Sarah is a qualified primary school teacher with 16 years of experience, specialising in early years. Farming with her husband Matthew on the edge of Carlisle, their proximity to an urban population led them to instigate several activities aimed at benefiting the local community. One of these was to convert a hay loft into a classroom in which Sarah runs pre-school phonics sessions, building children’s confidence and knowledge of letters and sounds in a fun and energetic way.
“All individuals have talents and strengths; it shouldn’t matter if they are male or female. I expect everyone to be treated with respect and it’s important to provide equal opportunities for education and employment. I believe we raise a safer and healthier society when we value women and men equally.
“First Milk’s Women in Agriculture group has been a great support to me. It is very comforting to be able to talk about jobs other women do on their farms, share diversification ideas and discuss problems we come across together.”

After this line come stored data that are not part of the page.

(** ** Documents that carry the same values

    Objects may list their members in another order, strings may be escaped
    differently, though no escapes are made where there were none; numbers are
    integers written in the usual way.  Names of members are distinct, also up
    to case. *)
Definition unescaped (s : list item) : bool := forallb (fun i => match i with Raw _ => true | _ => false end) s.
Inductive jequiv : jtree -> jtree -> Prop :=
| jequiv_null : jequiv TNull TNull
| jequiv_bool b : jequiv (TBool b) (TBool b)
| jequiv_num lit : jequiv (TNum lit) (TNum lit)
| jequiv_str a b : unquote a = unquote b -> (unescaped a = true -> b = a) -> jequiv (TStr a) (TStr b)
| jequiv_arr l l' : Forall2 jequiv l l' -> jequiv (TArr l) (TArr l')
| jequiv_obj fs fs1 fs' :
    NoDup (map fkey fs) -> fs ≡ₚ fs1 ->
    Forall2 (fun a b => unquote (fst a) = unquote (fst b) /\ jequiv (snd a) (snd b)) fs1 fs' ->
    jequiv (TObj fs) (TObj fs').

Fixpoint plain (t : jtree) : Prop :=
  match t with
  | TNum lit => exists n, lit = bytes (itoa n)
  | TArr l => foldr (fun x P => plain x /\ P) True l
  | TObj fs => NoDup (map fkey fs) /\ foldr (fun kv P => plain (snd kv) /\ P) True fs
  | _ => True
  end.

Lemma foldr_and_Forall {A} (P : A -> Prop) l : foldr (fun x Q => P x /\ Q) True l <-> Forall P l.
Proof. induction l as [|x l IH]; cbn [foldr]; [by split|]. by rewrite IH, list.Forall_cons. Qed.

Lemma jequiv_refl t : plain t -> jequiv t t.
Proof.
  induction t as [| | | | l IH | fs IH] using jtree_ind_nested; intros Hp; try by constructor.
  - constructor. cbn [plain] in Hp. rewrite foldr_and_Forall in Hp. apply Forall2_same_length_lookup_2; [done|].
    intros i x y Hx Hy. simplify_eq. rewrite list.Forall_lookup in IH, Hp. eauto.
  - cbn [plain] in Hp. destruct Hp as [Hnd Hp]. rewrite foldr_and_Forall in Hp. eapply jequiv_obj; [done|done|].
    apply Forall2_same_length_lookup_2; [done|]. intros i x y Hx Hy. simplify_eq.
    rewrite list.Forall_lookup in IH, Hp. eauto.
Qed.
(** The loop of [Sign]: one signature per provider, keys all different. *)
Fixpoint sign_all (ps : list P) (purpose payload : string) (seen : gset string) : result (list Entry.t) :=
  match ps with
  | [] => Ok []
  | p :: rest =>
    match CurrentSigningKey p purpose with
    | Err e => Err (Wrapf "resolve signing key: " e "")
    | Ok k =>
      let alg := SigningKey.Algorithm k in
      let ref := SigningKey.Reference k in
      if (alg ==? "") || (ref ==? "") then
        Err (Wrapf "provider returned incomplete key metadata: " ErrInvalidSet "")
      else if bool_decide (identity alg ref ∈ seen) then
        Err (Wrapf ("duplicate signature key " +:+ quote ref +:+ ": ") ErrInvalidSet "")
      else match Sign p ref payload with
      | Err e => Err (Wrapf ("sign with " +:+ quote ref +:+ ": ") e "")
      | Ok value =>
        if value ==? "" then Err (Wrapf "provider returned an empty signature: " ErrInvalidSet "")
        else match sign_all rest purpose payload ({[identity alg ref]} ∪ seen) with
        | Err e => Err e
        | Ok l => Ok (Entry.mk alg ref value :: l)
        end
      end
    end
  end.

Definition manager_Sign (m : Manager) (purpose domain canonical : string) : result SignatureSet.t :=
  match signingPayload domain canonical with
  | Err e => Err e
  | Ok payload =>
    match sign_all (providers m) purpose payload ∅ with
    | Err e => Err e
    | Ok l =>
      let signatures := isort entry_leb l in
      match policySatisfied m signatures with
      | Some e => Err e
      | None => Ok (SignatureSet.mk SetVersionV1 CanonicalJSONV1 domain signatures)
      end
    end
  end.

Definition verified (m : Manager) (payload : string) (s : Entry.t) : bool :=
  existsb (fun p => match Verify p (Entry.KeyReference s) (Entry.Algorithm s) payload (Entry.Value s) with
                    | None => true | Some _ => false end) (providers m).
(* ===== verification/Authctx.v ===== *)
(** * Authenticated callers

    [internal/authctx]: the identity and scope derived from the caller's
    credential. *)
From S2P Require Import Prelude.
Local Open Scope Z_scope.

Module AuthContext.
Record t := mk {
  SubjectID : string; SPIFFEID : string; TenantID : string; Roles : list string;
  AllowedScopes : list string; DataClearances : list string; CredentialClass : string;
  AuthenticatedAt : Z; IdentityRevision : string }.
#[global] Instance eta_t : Eta t := fun x =>
  mk (SubjectID x) (SPIFFEID x) (TenantID x) (Roles x) (AllowedScopes x) (DataClearances x)
     (CredentialClass x) (AuthenticatedAt x) (IdentityRevision x).

Definition Validate (a : t) : option error :=
  if SubjectID a ==? "" then Some (Text "subject id is required")
  else if TenantID a ==? "" then Some (Text "tenant id is required")
  else if IsZero (AuthenticatedAt a) then Some (Text "authenticated at timestamp is required")
  else None.
End AuthContext.

(** [slices.Contains] and its siblings: membership in a list of strings. *)
Definition contains (values : list string) (expected : string) : bool :=
  existsb (fun value => value ==? expected) values.

Lemma contains_spec values expected : contains values expected = true <-> expected ∈ values.
Proof.
  unfold contains. rewrite existsb_exists. setoid_rewrite bool_decide_eq_true.
  rewrite list_elem_of_In. naive_solver.
Qed.

Lemma Validate_tenant a : AuthContext.Validate a = None -> AuthContext.TenantID a <> "".
Proof. unfold AuthContext.Validate. intros H. repeat case_bool_decide; try done. Qed.
(* ===== verification/TaskPostgres.v ===== *)
(** * The durable task repository

    [internal/collector/postgres_repository.go] on the database of [Schema].
    Each method is one guarded UPDATE or INSERT; when no row matches, a second
    SELECT classifies the failure.  Other sessions may run between the two
    statements: [env] is what they do to the database in between.

    The refinement theorem shows that every method, on a database whose rows
    satisfy the table's constraints, either is refused by the database with
    nothing changed or behaves as the in-memory store does on the decoded
    rows. *)
From S2P Require Import Prelude GoStrings Task Schema.
Local Open Scope Z_scope.

(** The row as [taskColumns] selects it and [scanTask] reads it. *)
Definition scanTask (r : TaskRow.t) : Task.t :=
  Task.mk (TaskRow.id r) (TaskRow.tenant_id r) (TaskRow.resolution_id r)
    (TaskRow.claim_fingerprint r) (TaskRow.target_snapshot_id r) (TaskRow.target_snapshot_hash r)
    (TaskRow.target_id r) (COALESCE (TaskRow.target_endpoint r)) (TaskRow.recipe_id r)
    (TaskRow.recipe_version r) (TaskRow.trigger_decision_id r) (TaskRow.planning_decision_id r)
    (COALESCE (TaskRow.execution_decision_id r)) (COALESCE (TaskRow.execution_grant_id r))
    (COALESCE (TaskRow.approval_grant_id r)) (TaskRow.compatibility_hash r) (TaskRow.state r)
    (TaskRow.attempt_count r) (COALESCE (TaskRow.lease_owner r))
    (match TaskRow.lease_expiry r with Some e => e | None => 0 end)
    (TaskRow.fencing_token r) (COALESCE (TaskRow.accepted_attempt_id r))
    (COALESCE (TaskRow.accepted_evidence_id r)) (COALESCE (TaskRow.last_error r)).

Definition validateDurableTask (task : Task.t) : option error :=
  let required := [Task.ID task; Task.TenantID task; Task.ResolutionID task;
    Task.ClaimFingerprint task; Task.TargetSnapshotID task; Task.TargetSnapshotHash task;
    Task.TargetID task; Task.RecipeID task; Task.RecipeVersion task; Task.TriggerDecisionID task;
    Task.PlanningDecisionID task; Task.CompatibilityHash task] in
  if existsb (fun value => (value ==? "") || (512 <? len value)) required
  then Some (Text "complete bounded collector task authority is required") else None.

Definition validateLeaseInput (taskID owner : string) (now duration : Z) : option error :=
  if (taskID ==? "") || (owner ==? "") then Some (Text "task id and lease owner are required")
  else if IsZero now || (Microseconds duration <=? 0) then
    Some (Text "lease time and positive microsecond duration are required")
  else None.

(** The row [AddContext] and [insertTaskTx] insert: the columns not named take
    their defaults, [current_timestamp] among them. *)
Definition new_row (current_timestamp : Z) (task : Task.t) : TaskRow.t :=
  TaskRow.mk (Task.ID task) (Task.TenantID task) (Task.ResolutionID task)
    (Task.ClaimFingerprint task) (Task.TargetSnapshotID task) (Task.TargetSnapshotHash task)
    (Task.TargetID task) (NULLIF (Task.TargetEndpoint task)) (Task.RecipeID task)
    (Task.RecipeVersion task) (Task.TriggerDecisionID task) (Task.PlanningDecisionID task)
    None None (NULLIF (Task.ApprovalGrantID task)) (Task.CompatibilityHash task)
    (Task.State task) 0 None None 0 None None None
    current_timestamp current_timestamp.

Definition task_params (task : Task.t) : list string :=
  [Task.ID task; Task.TenantID task; Task.ResolutionID task; Task.ClaimFingerprint task;
   Task.TargetSnapshotID task; Task.TargetSnapshotHash task; Task.TargetID task;
   Task.TargetEndpoint task; Task.RecipeID task; Task.RecipeVersion task;
   Task.TriggerDecisionID task; Task.PlanningDecisionID task; Task.ApprovalGrantID task;
   Task.CompatibilityHash task; TaskState_string (Task.State task)].

Section Repository.
(** What other sessions do between the two statements of a method. *)
Variable env : DB.t -> DB.t.
(** The database clock, for column defaults. *)
Variable current_timestamp : Z.

Definition AddContext (task : Task.t) (db : DB.t) : result unit * DB.t :=
  match validateDurableTask task with
  | Some e => (Err e, db)
  | None =>
    let task := if Task.State task ==? TaskOther "" then task <| Task.State := TaskQueued |> else task in
    if Task.State task !=? TaskQueued then
      (Err (Wrapf "" ErrInvalidState ": new task must be queued"), db)
    else
      match insert_task (task_params task) (new_row current_timestamp task) db with
      | (Err e, db) => (Err (Wrapf "insert collector task: " e ""), db)
      | (Ok _, db) => (Ok tt, db)
      end
  end.
(** The row of an event of the tenant that is dead-lettered; event identifiers
    are unique in the outbox. *)
Definition find_dead (tenantID eventID : string) (db : DB.t) : option OutboxRow.t :=
  List.find (fun r => (OutboxRow.id r ==? eventID) && dead_for tenantID r) (rows db).

Definition repo_Get (tenantID eventID : string) (db : DB.t) : result Entry.t :=
  if (tenantID ==? "") || (eventID ==? "") then
    Err (Text "dead-letter database, tenant and event id are required")
  else if negb (all_encodable [tenantID; eventID]) then
    Err (Wrapf "get dead-lettered event: " invalid_text "")
  else match find_dead tenantID eventID db with
  | Some r => Ok (scanEntry r)
  | None => Err ErrNotFound
  end.

Definition validateReplayCommand (c : ReplayCommand.t) : option error :=
  if (ReplayCommand.ActionID c ==? "") || (ReplayCommand.TenantID c ==? "") ||
     (ReplayCommand.EventID c ==? "") || (ReplayCommand.ActorID c ==? "") ||
     (ReplayCommand.SPIFFEID c ==? "") || (ReplayCommand.IdentityRevision c ==? "") ||
     (ReplayCommand.IdempotencyKey c ==? "") || (ReplayCommand.Reason c ==? "") then
    Some (Text "complete dead-letter replay command and database are required")
  else None.

Definition lockDeadLetteredEvent (c : ReplayCommand.t) (db : DB.t) : result OutboxRow.t :=
  if negb (all_encodable [ReplayCommand.TenantID c; ReplayCommand.EventID c]) then
    Err (Wrapf "lock dead-lettered event: " invalid_text "")
  else match find_dead (ReplayCommand.TenantID c) (ReplayCommand.EventID c) db with
  | Some r => Ok r
  | None => Err ErrNotFound
  end.

(** The action recorded under the caller's idempotency key, unique by the
    table's constraint. *)
Definition same_key (tenantID actorID key : string) (a : ActionRow.t) : bool :=
  (ActionRow.tenant_id a ==? tenantID) && (ActionRow.actor_id a ==? actorID) &&
  (ActionRow.idempotency_key a ==? key).
Definition find_action (tenantID actorID key : string) (db : DB.t) : option ActionRow.t :=
  List.find (same_key tenantID actorID key) (map snd (map_to_list (DB.dead_letter_actions db))).

Definition findReplay (c : ReplayCommand.t) (db : DB.t) : result (option ReplayResult.t) :=
  match find_action (ReplayCommand.TenantID c) (ReplayCommand.ActorID c) (ReplayCommand.IdempotencyKey c) db with
  | None => Ok None
  | Some a =>
    if (ActionRow.event_id a !=? ReplayCommand.EventID c) ||
       (ActionRow.reason a !=? ReplayCommand.Reason c) then Err ErrReplayConflict
    else Ok (Some (ReplayResult.mk (ActionRow.action_id a) (ActionRow.event_id a)
           (ActionRow.requested_at a) (ActionRow.available_at a) false))
  end.

(** [INSERT INTO broker_dead_letter_actions]. *)
Definition insert_action (a : ActionRow.t) (db : DB.t) : result DB.t :=
  if negb (all_encodable [ActionRow.action_id a; ActionRow.tenant_id a; ActionRow.event_id a;
       ActionRow.actor_id a; ActionRow.spiffe_id a; ActionRow.identity_revision a;
       ActionRow.idempotency_key a; ActionRow.reason a; ActionRow.last_error_at_action a])
  then Err invalid_text
  else if negb (ActionRow.check a) then Err check_violation
  else if negb (is_null (DB.dead_letter_actions db !! ActionRow.action_id a)) ||
          negb (is_null (find_action (ActionRow.tenant_id a) (ActionRow.actor_id a)
                           (ActionRow.idempotency_key a) db)) then Err unique_violation
  else if is_null (DB.outbox db !! ActionRow.outbox_sequence a) then Err foreign_key_violation
  else Ok (db <| DB.dead_letter_actions := <[ActionRow.action_id a := a]> (DB.dead_letter_actions db) |>).

Definition requeued (available_at : Z) (r : OutboxRow.t) : OutboxRow.t :=
  r <| OutboxRow.dead_lettered_at := None |> <| OutboxRow.lease_owner := None |>
    <| OutboxRow.lease_expires_at := None |> <| OutboxRow.attempts := 0 |>
    <| OutboxRow.available_at := available_at |>.

(** [Replay]; [current_timestamp] is the transaction's time. *)
Definition repo_Replay (current_timestamp : Z) (c : ReplayCommand.t) (db : DB.t) :
    result ReplayResult.t * DB.t :=
  match validateReplayCommand c with
  | Some e => (Err e, db)
  | None =>
    if negb (all_encodable [ReplayCommand.TenantID c; ReplayCommand.ActorID c; ReplayCommand.IdempotencyKey c])
    then (Err (Wrapf "lock dead-letter replay idempotency key: " invalid_text ""), db)
    else match findReplay c db with
    | Err e => (Err e, db)
    | Ok (Some existing) => (Ok existing, db)
    | Ok None =>
      match lockDeadLetteredEvent c db with
      | Err e => (Err e, db)
      | Ok r =>
        let a := ActionRow.mk (ReplayCommand.ActionID c) (ReplayCommand.TenantID c)
          (OutboxRow.sequence r) (OutboxRow.id r) (ReplayCommand.ActorID c) (ReplayCommand.SPIFFEID c)
          (ReplayCommand.IdentityRevision c) "replay" (ReplayCommand.IdempotencyKey c)
          (ReplayCommand.Reason c)
          (match OutboxRow.dead_lettered_at r with Some t => t | None => 0 end)
          (OutboxRow.attempts r) (COALESCE (OutboxRow.last_error r))
          current_timestamp current_timestamp in
        match insert_action a db with
        | Err e => (Err (Wrapf "insert dead-letter replay audit: " e ""), db)
        | Ok db1 =>
          match DB.outbox db1 !! OutboxRow.sequence r with
          | Some row =>
            if is_null (OutboxRow.published_at row) && negb (is_null (OutboxRow.dead_lettered_at row)) then
              (Ok (ReplayResult.mk (ReplayCommand.ActionID c) (OutboxRow.id r) current_timestamp
                     current_timestamp true),
               set_outbox (requeued current_timestamp row) db1)
            else (Err ErrNotFound, db)
          | None => (Err ErrNotFound, db)
          end
        end
      end
    end
  end.

(** ** The service *)
Definition containsExact := contains.

Definition authorize (actor : AuthContext.t) (scope : string) : option error :=
  if negb (is_null (AuthContext.Validate actor)) || (AuthContext.SPIFFEID actor ==? "") ||
     (AuthContext.IdentityRevision actor ==? "") ||
     negb (containsExact (AuthContext.Roles actor) OperatorRole) ||
     negb (containsExact (AuthContext.AllowedScopes actor) scope)
  then Some ErrDenied else None.
(** The ledger's contract.  [ledger] gives the nonce digest under which each
    grant was consumed.  A consumption that succeeds finds neither its grant nor
    its nonce in the ledger at the moment it is recorded; other replicas may add
    entries meanwhile, and nothing removes one. *)
Definition ledger_allows (l : gmap string string) (c : Consumption.t) : Prop :=
  l !! Consumption.GrantID c = None /\ map_Forall (fun _ nonce => nonce <> Consumption.NonceDigest c) l.
Class LedgerLaws (St : Type) `{GrantBackend St} := {
  ledger : St -> gmap string string;
  backend_ok : St -> Prop;
  consume_law : forall c st, backend_ok st ->
    let '(r, st') := Consume c st in
    backend_ok st' /\
    match r with
    | Ok record => ConsumptionRecord.Consumption_ record = c /\
        exists mid, ledger st ⊆ mid /\ ledger_allows mid c /\
          ledger st' = <[Consumption.GrantID c := Consumption.NonceDigest c]> mid
    | Err _ => ledger st ⊆ ledger st'
    end }.

Module Authority.
Record t (P : Type) := mk { issuer : string; audience : string; signing : P }.
Arguments mk {P} _ _ _.
Arguments issuer {P} _.
Arguments audience {P} _.
Arguments signing {P} _.
End Authority.

Section Authority.
Context {P : Type} `{SigningProvider P} {St : Type} `{GrantBackend St}.

Definition NewAuthorityWithProviderAndRepository (issuer audience : string) (signing : P) :
    result (Authority.t P) :=
  if (issuer ==? "") || (audience ==? "") then
    Err (Text "issuer, audience, signing provider, fence reader and consumption repository are required")
  else Ok (Authority.mk issuer audience signing).
(* ===== verification/Resolution.v ===== *)
(** * Resolution workflows

    [internal/resolution]: the workflow graph, the service that creates and
    advances resolutions, the in-memory repository and the watch projection of
    its events.  The service reads a resolution and then asks the repository for
    a compare-and-set; [finishTransition] is the part after the read, so that
    any snapshot, however old, can be the one a caller acts on.  The clock and
    the identifier generator are inputs. *)
From S2P Require Import Prelude GoStrings GoEncoding Json Task Schema Outbox.
Local Open Scope Z_scope.

(** ** The workflow graph *)
Definition ResolutionState := string.
Definition ResolutionReceived : ResolutionState := "received".
Definition ResolutionResolvingTargets : ResolutionState := "resolving_targets".
Definition ResolutionPlanning : ResolutionState := "planning".
Definition ResolutionQueued : ResolutionState := "queued".
Definition ResolutionComplete : ResolutionState := "complete".
Definition ResolutionPartial : ResolutionState := "partial".
Definition ResolutionDenied : ResolutionState := "denied".
Definition ResolutionFailed : ResolutionState := "failed".
Definition ResolutionCancelled : ResolutionState := "cancelled".
Definition ResolutionExpired : ResolutionState := "expired".

Definition ErrNotFound := New "resolution.ErrNotFound" "resolution not found".
Definition ErrVersionConflict := New "resolution.ErrVersionConflict" "resolution version conflict".
Definition ErrIdempotencyConflict :=
  New "resolution.ErrIdempotencyConflict" "idempotency key was reused for a different request".
Definition ErrInvalidTransition := New "resolution.ErrInvalidTransition" "resolution state transition is invalid".

Definition allowedTransitions : gmap ResolutionState (gset ResolutionState) := list_to_map [
  (ResolutionReceived, {[ResolutionResolvingTargets; ResolutionDenied; ResolutionFailed; ResolutionCancelled;
     ResolutionExpired]});
  (ResolutionResolvingTargets, {[ResolutionPlanning; ResolutionDenied; ResolutionFailed; ResolutionCancelled;
     ResolutionExpired]});
  (ResolutionPlanning, {[ResolutionQueued; ResolutionDenied; ResolutionFailed; ResolutionCancelled; ResolutionExpired]});
  (ResolutionQueued, {[ResolutionComplete; ResolutionPartial; ResolutionFailed; ResolutionCancelled; ResolutionExpired]}) ].

Module Resolution.
Record t := mk {
  ID : string; ActorID : string; TenantID : string; IdempotencyKey : string; RequestDigest : string;
  RequestDocument : string; State : ResolutionState; TargetCount : Z; Completed : bool; Version : Z;
  CreatedAt : Z; UpdatedAt : Z }.
#[global] Instance eta_t : Eta t := fun x =>
  mk (ID x) (ActorID x) (TenantID x) (IdempotencyKey x) (RequestDigest x) (RequestDocument x) (State x)
     (TargetCount x) (Completed x) (Version x) (CreatedAt x) (UpdatedAt x).
#[global] Instance eq_dec : EqDecision t.
Proof. solve_decision. Defined.
End Resolution.

Definition Terminal (s : ResolutionState) : bool :=
  bool_decide (s ∈ [ResolutionComplete; ResolutionPartial; ResolutionDenied; ResolutionFailed; ResolutionCancelled;
                    ResolutionExpired]).

Definition ValidateTransition (current next : ResolutionState) : option error :=
  if next ==? "" then Some (Wrapf "" ErrInvalidTransition ": next state is required")
  else if Terminal current then
    Some (Wrapf "" ErrInvalidTransition (": terminal state " +:+ quote current +:+ " cannot transition"))
  else match allowedTransitions !! current with
  | None => Some (Wrapf "" ErrInvalidTransition (": unknown current state " +:+ quote current))
  | Some nextStates =>
    if bool_decide (next ∈ nextStates) then None
    else Some (Wrapf "" ErrInvalidTransition (": " +:+ quote current +:+ " to " +:+ quote next))
  end.

(** ** Requests and their validation *)
Definition resolutionEventSchemaVersion : string := "v1".
Definition maximumRequestDocumentSize : Z := 65536.
Definition maximumWatchEvents : Z := 100.

Module CreateRequest.
Record t := mk {
  ActorID : string; TenantID : string; IdempotencyKey : string; RequestDigest : string; RequestDocument : string }.
End CreateRequest.

Module TransitionRequest.
Record t := mk { TenantID : string; ResolutionID : string; ExpectedVersion : Z; NextState : ResolutionState }.
End TransitionRequest.

Definition validateCreateRequest (r : CreateRequest.t) : option error :=
  if (CreateRequest.ActorID r ==? "") || (CreateRequest.TenantID r ==? "") ||
     (CreateRequest.IdempotencyKey r ==? "") || (CreateRequest.RequestDigest r ==? "") ||
     (len (CreateRequest.RequestDocument r) =? 0) then
    Some (Text "actor id, tenant id, idempotency key, request digest and request document are required")
  else if (128 <? len (CreateRequest.IdempotencyKey r)) || (128 <? len (CreateRequest.RequestDigest r)) then
    Some (Text "idempotency key and request digest must not exceed 128 bytes")
  else if (maximumRequestDocumentSize <? len (CreateRequest.RequestDocument r)) ||
          negb (Valid (CreateRequest.RequestDocument r)) then
    Some (Text ("request document must be valid JSON and not exceed " +:+ itoa maximumRequestDocumentSize +:+ " bytes"))
  else if CreateRequest.RequestDigest r !=? "sha256:" +:+ sha256_hex (CreateRequest.RequestDocument r) then
    Some (Text "request digest does not match request document")
  else None.

Definition validateEventBinding (event : Event.t) (tenantID resolutionID : string) : option error :=
  match Event.Validate event with
  | Some e => Some e
  | None =>
    if (Event.TenantID event !=? tenantID) || (Event.AggregateType event !=? "resolution") ||
       (Event.AggregateID event !=? resolutionID) then
      Some (Text "outbox event does not match resolution tenant and aggregate")
    else None
  end.

Definition create_request_of (r : Resolution.t) : CreateRequest.t :=
  CreateRequest.mk (Resolution.ActorID r) (Resolution.TenantID r) (Resolution.IdempotencyKey r)
    (Resolution.RequestDigest r) (Resolution.RequestDocument r).

Definition validateNewResolution (r : Resolution.t) (event : Event.t) : option error :=
  if Resolution.ID r ==? "" then Some (Text "resolution id is required")
  else match validateCreateRequest (create_request_of r) with
  | Some e => Some e
  | None =>
    if (Resolution.State r !=? ResolutionReceived) || negb (Resolution.Version r =? 1) || Resolution.Completed r then
      Some (Text "new resolution must be active in received state at version 1")
    else if IsZero (Resolution.CreatedAt r) || Before (Resolution.UpdatedAt r) (Resolution.CreatedAt r) then
      Some (Text "valid resolution creation and update times are required")
    else validateEventBinding event (Resolution.TenantID r) (Resolution.ID r)
  end.

(** ** Events *)

(** The payload; the request travels in the first event only, and the fields
    marked [omitempty] are left out when empty. *)
Definition payload_base (r : Resolution.t) : list (string * jtree) :=
  [ ("schema_version", jstr resolutionEventSchemaVersion); ("resolution_id", jstr (Resolution.ID r));
    ("state", jstr (Resolution.State r)); ("version", jint (Resolution.Version r)) ].
Definition payload_extras (eventType : string) (r : Resolution.t) : option (list (string * jtree)) :=
  if eventType ==? "resolution.received" then
    match (if len (Resolution.RequestDocument r) =? 0 then Some []
           else option_map (fun doc => [("request_document", doc)]) (jraw (Resolution.RequestDocument r))) with
    | Some doc =>
      Some ((if Resolution.RequestDigest r ==? "" then [] else [("request_digest", jstr (Resolution.RequestDigest r))]) ++ doc)
    | None => None
    end
  else Some [].
Definition object (fields : list (string * jtree)) : jtree := TObj (map (fun kv => key (fst kv) (snd kv)) fields).
Definition payload_tree (eventType : string) (r : Resolution.t) : option jtree :=
  option_map (fun extras => object (payload_base r ++ extras)) (payload_extras eventType r).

For Sarah Ellwood, farming is in the blood. Brought up on a farm, she says she knows nothing else, “I always say, if I win the lottery, I’d keep farming until the money ran out.”
Sarah and husband David are on Brough Castle farm, just north of Kirkby Stephen in Cumbria, with 90 Friesian-cross dairy cows and 300 lambing ewes. Having diversified after foot and mouth in 2001, Sarah runs a separate business on the farm, Brough Castle Ice Cream Parlour and Tearoom. She makes her award-winning ice-cream from their own milk and has a mobile ice-cream trailer for use off-site. The tearoom season runs from March to November, but Sarah is fully involved with the farm being responsible for cow records year-round. She’s also passionate about sustainable agriculture and farming for future generations, Brough Castle farm being signed up to both the First4Milk Pledge and Regenerative Farming Plan.
“I’m really enjoying the Women in Agriculture group. I like chatting to the ladies and hearing all they are doing. They are great for asking advice and are always supportive. They really are an amazing bunch of ladies.”
Diane and Robert Buchanan milk 115 cows in south Ayrshire with their son Douglas. The couple’s daughter, Ailsa, who graduates from her Veterinary medicine degree in July and starts work with Machars vet group in Bladnoch, also helps out whenever she can. Alongside the milking herd, Diane also has pedigree Ayrshires she enjoys showing at local and national summer shows.
Diane combines being a farmer with a nursing career, having worked as an Emergency Department nurse at Stranraer hospital for 32 years. An active member of the Women in Agriculture group, Diane shared her thoughts and advice in a blog about mental health and wellbeing in the farming community, drawing on her nursing experience and expertise. She encouraged other group members to “please be mindful of others and look for the signs something’s not quite right”. The blog attracted appreciative responses for its awareness and sensitivity in the group chat.
“I enjoy being involved in this group where we share a variety of interesting topics and photographs.”